(* ===== verification/RaftReign.v ===== *)
(** Replication under one leader: src/raft/raft_node.cc, a cluster in which a single
    node takes proposals and sends append messages.

    Other nodes may time out, vote and answer as they like, append messages may be
    lost, delayed, repeated and reordered, and the answers the leader counts may be
    any; no node restarts or replaces its log by a snapshot.  Then the logs are prefixes of the leader's log and every state machine is
    the result of the leader's commands up to the node's commit position: the
    nodes implement one replicated log. *)
From S2P Require Import Prelude Coding Raft RaftRpc RaftDurable RaftElection RaftReplication RaftLog.

(** * Logs without gaps *)

(** The entry at position [i] has the index [off + i]. *)
Definition numbered (off : Z) (l : list LogEntry) : Prop :=
  ∀ i e, l !! i = Some e → le_index e = off + Z.of_nat i.

Lemma numbered_drop off l n : numbered off l → numbered (off + Z.of_nat n) (drop n l).
Proof. intros H i e. rewrite lookup_drop. intros He. rewrite (H _ _ He). lia. Qed.

Lemma numbered_prefix off l l' : numbered off l → l' `prefix_of` l → numbered off l'.
Proof. intros H [k ->] i e He. apply H. by apply lookup_app_l_Some. Qed.

Lemma numbered_tail off e l : numbered off (e :: l) → le_index e = off ∧ numbered (off + 1) l.
Proof.
  intros H. split; [rewrite (H 0%nat e eq_refl); lia|]. intros i x Hx. rewrite (H (S i) x Hx). lia.
Qed.

(** The entries from index [n] on. *)
Lemma numbered_filter off l n :
  numbered off l → filter (λ e, n <= le_index e) l = drop (Z.to_nat (n - off)) l.
Proof.
  revert off. induction l as [|e l IH]; intros off H; [by rewrite drop_nil|].
  apply numbered_tail in H as [He Hl]. rewrite filter_cons. destruct (decide (n <= le_index e)).
  - replace (Z.to_nat (n - off)) with 0%nat by lia. cbn [drop]. f_equal.
    rewrite (IH _ Hl). by replace (Z.to_nat (n - (off + 1))) with 0%nat by lia.
  - replace (Z.to_nat (n - off)) with (S (Z.to_nat (n - (off + 1)))) by lia. cbn [drop]. by apply IH.
Qed.

Lemma numbered_find off l n :
  numbered off l → off <= n → find_index n l = l !! Z.to_nat (n - off).
Proof.
  revert off. induction l as [|e l IH]; intros off H Hn; [done|].
  apply numbered_tail in H as [He Hl]. cbn [find_index]. destruct (Z.eqb_spec (le_index e) n).
  - by replace (Z.to_nat (n - off)) with 0%nat by lia.
  - replace (Z.to_nat (n - off)) with (S (Z.to_nat (n - (off + 1)))) by lia. apply IH; [done|lia].
Qed.

(** A log as the code makes it when no snapshot trims it. *)
Definition dense (log : list LogEntry) : Prop := wf_log log ∧ numbered 0 log.

Lemma dense_last log : dense log → last_index log = zlen log - 1.
Proof.
  intros [Hw Hn]. pose proof (log_back_last _ (wf_log_nonempty _ Hw)) as Hl. unfold last_index.
  rewrite last_lookup in Hl. rewrite (Hn _ _ Hl). unfold zlen. pose proof (wf_log_nonempty _ Hw).
  destruct log; [done|]. cbn [length]. lia.
Qed.

Lemma dense_length log : dense log → 1 <= zlen log.
Proof.
  intros [Hw _]. pose proof (wf_log_nonempty _ Hw). destruct log; [done|]. rewrite zlen_cons. pose proof (zlen_nonneg log). lia.
Qed.

Lemma wf_log_prefix log log' : wf_log log → log' `prefix_of` log → log' ≠ [] → wf_log log'.
Proof.
  intros [Hh Hs Hr] [k ->] Hne. split.
  - destruct log' as [|e l]; [done|]. cbn in Hh. by injection Hh as ->.
  - by eapply StronglySorted_app_1_l.
  - by apply Forall_app in Hr as [? _].
Qed.

Lemma dense_prefix log log' : dense log → log' `prefix_of` log → log' ≠ [] → dense log'.
Proof. intros [Hw Hn] Hp Hne. split; [by eapply wf_log_prefix|by eapply numbered_prefix]. Qed.

Lemma dense_snoc log t c :
  dense log → last_index log + 1 < 2 ^ 64 → dense (log ++ [mkEntry t (last_index log + 1) c]).
Proof.
  intros Hd Hlt. pose proof (dense_last _ Hd) as Hl. destruct Hd as [Hw Hn]. split.
  - apply wf_log_snoc; [done|]. cbn. lia.
  - intros i e. rewrite lookup_app_Some. intros [He|[Hle He]]; [by apply Hn|].
    apply list_lookup_singleton_Some in He as [Hi <-]. cbn [le_index]. unfold zlen in Hl. lia.
Qed.

(** Two prefixes of one log; the longer one brings exactly what is missing. *)
Lemma prefix_extend (L a : list LogEntry) m :
  a `prefix_of` L → (m <= length L)%nat → a ++ drop (length a) (take m L) = take (Nat.max (length a) m) L.
Proof.
  intros [k ->] Hm. destruct (Nat.max_spec (length a) m) as [[Hlt ->]|[Hle ->]].
  - rewrite take_app_ge, drop_app_length by lia. by rewrite ?take_app_ge by lia.
  - rewrite take_app_le, drop_ge, app_nil_r by (rewrite ?length_take; lia). by rewrite take_app_length.
Qed.

(** The entries an append message with next index [n] adds to a log. *)
Lemma new_entries_prefix L a m n :
  dense L → a `prefix_of` L → a ≠ [] → (n <= length a)%nat → (m <= length L)%nat →
  a ++ new_entries a (drop n (take m L)) = take (Nat.max (length a) m) L.
Proof.
  intros Hd Ha Hne Hn Hm. pose proof (dense_prefix _ _ Hd Ha Hne) as Hda.
  rewrite <- (prefix_extend L a m Ha Hm). f_equal. unfold new_entries. rewrite (dense_last _ Hda).
  assert (numbered (Z.of_nat n) (drop n (take m L))) as Hnum.
  { apply (numbered_drop 0 (take m L) n). apply (numbered_prefix 0 L); [apply Hd|]. exists (drop m L). by rewrite take_drop. }
  rewrite (list_filter_iff _ (λ e, zlen a <= le_index e)) by (intros e; lia).
  rewrite (numbered_filter _ _ _ Hnum), drop_drop. f_equal. unfold zlen. lia.
Qed.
- - -
YOUR GOAL
Here the job is to set down exactly the lines of the material above that fall between the one with "H Hn; [done|]." and the one with "intros [Hw Hn].", inclusive, and nothing beyond them.

YOUR SOLUTION
  revert off. induction l as [|e l IH]; intros off H Hn; [done|].
  apply numbered_tail in H as [He Hl]. cbn [find_index]. destruct (Z.eqb_spec (le_index e) n).
  - by replace (Z.to_nat (n - off)) with 0%nat by lia.
  - replace (Z.to_nat (n - off)) with (S (Z.to_nat (n - (off + 1)))) by lia. apply IH; [done|lia].
Qed.

(** A log as the code makes it when no snapshot trims it. *)
Definition dense (log : list LogEntry) : Prop := wf_log log ∧ numbered 0 log.

Lemma dense_last log : dense log → last_index log = zlen log - 1.
Proof.
  intros [Hw Hn]. pose proof (log_back_last _ (wf_log_nonempty _ Hw)) as Hl. unfold last_index.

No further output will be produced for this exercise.